Renascer de uma língua, fenecer de outras

Os covanos que são António Forno de gandir uns da marinha de maltezão têm agora que ambrosiar duas vezes antes de colar das do Casal Farto para del rei com seus andarilhos. É que as mandatárias são agora muito aleluias quando o Paialvo é demais no da morcela.

BBC Brasil |

Minhas férias não foram só cherne, Dão e piscina. Ou água de cocô no envólucro natural, geladinha, que este ano teve. Não, não. Este ano, além de passar muito mal, li Camilo Castelo Branco (o esplêndido Amor de Perdição) e comecei a estudar o minderico. Estando ameaçado de extinção, feito eu, é comigo.

O minderico é um socioleto falado com alguma frequência até a década de 70 na vila do Minde, concelho de Alcacena, quiçá um calão, como se disse, em vias de desaparecimento. Mas li em jornal sério, numa matéria de página inteira, que umas palavras da língua (ou será calão profissional?), dirigidas ao cidadão correto, pode ver um brilho surgir em seus olhos minderense se perguntar, mesmo com sotaque brasileiro, "Como vai a Piação do Ninhou?"

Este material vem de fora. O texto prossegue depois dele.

Lemma file_in_range c file f es : file_in c file f es -> file_range_ok f.
Proof.
  intros Hf. destruct (fi_chain _ _ _ _ Hf) as (? & ? & (_ & Hne & _) & _). pose proof (fi_range _ _ _ _ Hf) as Hr.
  destruct es as [|e es]; [done|]. apply Forall_cons in Hr as [Hr _]. rewrite /file_range_ok. lia.
Qed.

Lemma files_in_elem c file fs ess f : Forall2 (file_in c file) fs ess -> f ∈ fs -> exists es, file_in c file f es.
Proof. intros Hf (i & Hi)%list_elem_of_lookup. destruct (Forall2_lookup_l _ _ _ _ _ Hf Hi) as (es & _ & ?). by exists es. Qed.

(** A key that some source has lies in the range of that file. *)
Lemma newest_range c file fs ess k v r :
  Forall2 (file_in c file) fs ess -> newest k (sources fs ess) = Some (v, r) ->
  exists f, f ∈ fs /\ bf_first_key f <= k <= bf_last_key f.
Proof.
  intros Hf Hn. pose proof (newest_spec k (sources fs ess)) as Hs. rewrite Hn in Hs.
  destruct Hs as [(s & Hin & _ & Hr) _]. apply sources_elem in Hin as (i & f & es & Hi & He & ->). cbn [snd] in Hr.
  destruct (Forall2_lookup_lr _ _ _ _ _ _ Hf Hi He) as [_ _ _ _ Hrg _ _ _ _].
  apply elem_of_list_to_map_2 in Hr. eapply Forall_forall in Hrg; [|exact Hr].
  exists f. split; [by eapply list_elem_of_lookup_2|done].
Qed.

Lemma level_lookup_out c file fs ess k :
  Forall2 (file_in c file) fs ess -> (forall f, f ∈ fs -> k < bf_first_key f \/ bf_last_key f < k) -> level_lookup k ess = None.
Proof.
  intros Hf Hk. apply ents_map_none. intros e (es & He & Hes)%elem_of_flat Hek. apply list_elem_of_lookup in Hes as [i Hi].
  destruct (Forall2_lookup_r _ _ _ _ _ Hf Hi) as (f & Hfi & Hfe). pose proof (fi_range _ _ _ _ Hfe) as Hr.
  eapply Forall_forall in Hr; [|exact He]. cbn beta in Hr. apply list_elem_of_lookup_2 in Hfi. specialize (Hk f Hfi). lia.
Qed.

Lemma sources_app fs1 fs2 ess1 ess2 :
  length fs1 = length ess1 -> sources (fs1 ++ fs2) (ess1 ++ ess2) = sources fs1 ess1 ++ sources fs2 ess2.
Proof. intros Hl. by rewrite /sources zip_with_app. Qed.
(** ** The catalogue after a merge *)
Lemma released_app ids1 ids2 c c1 c2 : released ids1 c c1 -> released ids2 c1 c2 -> released (ids1 ++ ids2) c c2.
Proof.
  intros [A1 A2 A3 A4 A5] [B1 B2 B3 B4 B5]. destruct (cat_geom_eq _ _ A2) as (_ & _ & G). split; [done|congruence|congruence| |].
  - intros fd Hfd. rewrite B4; [|lia]. rewrite A4 // andb_assoc -negb_orb. do 2 f_equal.
    rewrite -bool_decide_or. apply bool_decide_ext. rewrite elem_of_app. tauto.
  - intros fd Hfd. rewrite B5; [|lia]. by apply A5.
Qed.

Section merged.
Context (c0 c1 c' : C) (io0 io1 : bit_io) (l0 l1 : bit_level) (chunks : list (list ent)) (fs' : list bit_file) (ids : list Z).
Hypothesis Hgeom : cat_geom_ok c0.
Hypothesis Hdone : files_done c0 io0 l0 chunks fs' c1 io1 l1.
Hypothesis Hrel : released ids c1 c'.
Hypothesis Hids : forall id, id ∈ ids -> cat_used c0 id = true.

O Minderico, ou Piação dos Charales do Ninhou, é a variante linguística falado em Minde desde o século XVIII, inicialmente usado como código para negociações por um povo (sobraram poucos, mas altivos) por natureza negociante. O Minde é fruto de uma sociedade fechada, localizada num vale, entre duas serras (a d'Aire e a dos candeeiros) e o minderico, inicialmente igual a umas poucas outras línguas que restaram e que servem para seus membros se entenderem entre si sem serem compreendidos por outros.

Graças à professora Vera Ferreira, linguista portuguesa sediada na Alemanha, e à Volkswagen, lá também estabelecida, estão de comum acordo em vias de conseguir oficialização para o vernáculo em questão graças aos fabricantes dos velhos besourões e ao Programa de Documentação da Línguas Ameaçadas em todo o mundo. Feito o Guguyimidjir, a língua laz, o nju e, por que não?, o português do Brasil.

Há uma TV Minde, online, onde não levam nada que se pareça, bendito seja Shiva, Caminho para as Índias. Há um Dicionário de Minderico que não consegui comprar, mas chego lá. E muitos outros projetos (eu, pessoalmente prefiro projecto), ou atos abertos, do que diversos países com mais de 6000 pessoas alfabetizadas.

A piação (não confundir com Twitter) dispensa decreto-lei, reformas, acordos ou dicionários venais. Trata-se apenas de uma língua falada e usada por uma gente orgulhosa do que lhe foi legado. Quem dera fossem todas as gentes que herdaram o idioma, socioleto ou calão de Camões, fossem sensatos como a professora portuguesa e as indústrias Volkswagen.

Em tempo: aquelas primeiras linhas querem dizer o seguinte em português de Portugal, o único que vale a pena, aliás: "Os que gostam de beber uns copos de vinho têm agora que pensar duas vezes antes de deixar a mesa para ir à estrada conduzir automóveis. É que as leis são rigorosas quanto a excesso de álcool no sangue."